=== Section Start ===
Lemma recentLoop_nil_error (out : list string) (property : string) (tr : trace) :
  snd (fst (recentLoop out property tr)) = None.
Proof.
  revert tr. induction out as [|p out IH]; intros tr; [reflexivity|].
  cbn [recentLoop]. destruct (negb (String.eqb property "")); [|reflexivity].
  unfold bind. destruct (Property p property tr) as [[value err] tr'].
  destruct err; [reflexivity|].
  destruct (String.eqb value "true"); [reflexivity|apply IH].
Qed.

(** X11: the only errors [RecentSnap] returns are those of its listing.
    A non-nil error comes with the empty string and is the error of the
    validation or of the run of the listing command; an error of a
    property read is never returned. *)
Theorem RecentSnap_error_is_listing_error (snap property : string) (tr : trace)
  (e : error) :
  let c := Command "zfs"
             ["list"; "-Hro"; "name"; "-t"; "snapshot"; "-S"; "creation"; snap] in
  let tr1 := tr ++ [EvCmdError c None] in
  snd (result (RecentSnap snap property) tr) = Some e ->
  fst (result (RecentSnap snap property) tr) = ""
  /\ (cmdError tr c = Some e \/ (cmdError tr c = None /\ snd (run tr1 c) = Some e)).
Proof.
  cbv zeta. unfold result, RecentSnap, bind, ret, CmdError, Run.
  destruct (cmdError tr _) as [e1|] eqn:Hc; cbn -[recentLoop].
  - intros H. injection H as ->. split; [reflexivity|]. left. reflexivity.
  - destruct (run _ _) as [stdout [e2|]] eqn:Hr; cbn -[recentLoop].
    + intros H. injection H as ->. split; [reflexivity|]. right. split; reflexivity.
    + rewrite recentLoop_nil_error. discriminate.
Qed.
=== Section End ===
Assignment
All lines of the data are to be repeated exactly as they stand.

Response area
Lemma recentLoop_nil_error (out : list string) (property : string) (tr : trace) :
  snd (fst (recentLoop out property tr)) = None.
Proof.
  revert tr. induction out as [|p out IH]; intros tr; [reflexivity|].
  cbn [recentLoop]. destruct (negb (String.eqb property "")); [|reflexivity].
  unfold bind. destruct (Property p property tr) as [[value err] tr'].
  destruct err; [reflexivity|].
  destruct (String.eqb value "true"); [reflexivity|apply IH].
Qed.

(** X11: the only errors [RecentSnap] returns are those of its listing.
    A non-nil error comes with the empty string and is the error of the
    validation or of the run of the listing command; an error of a
    property read is never returned. *)
Theorem RecentSnap_error_is_listing_error (snap property : string) (tr : trace)
  (e : error) :
  let c := Command "zfs"
             ["list"; "-Hro"; "name"; "-t"; "snapshot"; "-S"; "creation"; snap] in
  let tr1 := tr ++ [EvCmdError c None] in
  snd (result (RecentSnap snap property) tr) = Some e ->
  fst (result (RecentSnap snap property) tr) = ""
  /\ (cmdError tr c = Some e \/ (cmdError tr c = None /\ snd (run tr1 c) = Some e)).
Proof.
  cbv zeta. unfold result, RecentSnap, bind, ret, CmdError, Run.
  destruct (cmdError tr _) as [e1|] eqn:Hc; cbn -[recentLoop].
  - intros H. injection H as ->. split; [reflexivity|]. left. reflexivity.
  - destruct (run _ _) as [stdout [e2|]] eqn:Hr; cbn -[recentLoop].
    + intros H. injection H as ->. split; [reflexivity|]. right. split; reflexivity.
    + rewrite recentLoop_nil_error. discriminate.
Qed.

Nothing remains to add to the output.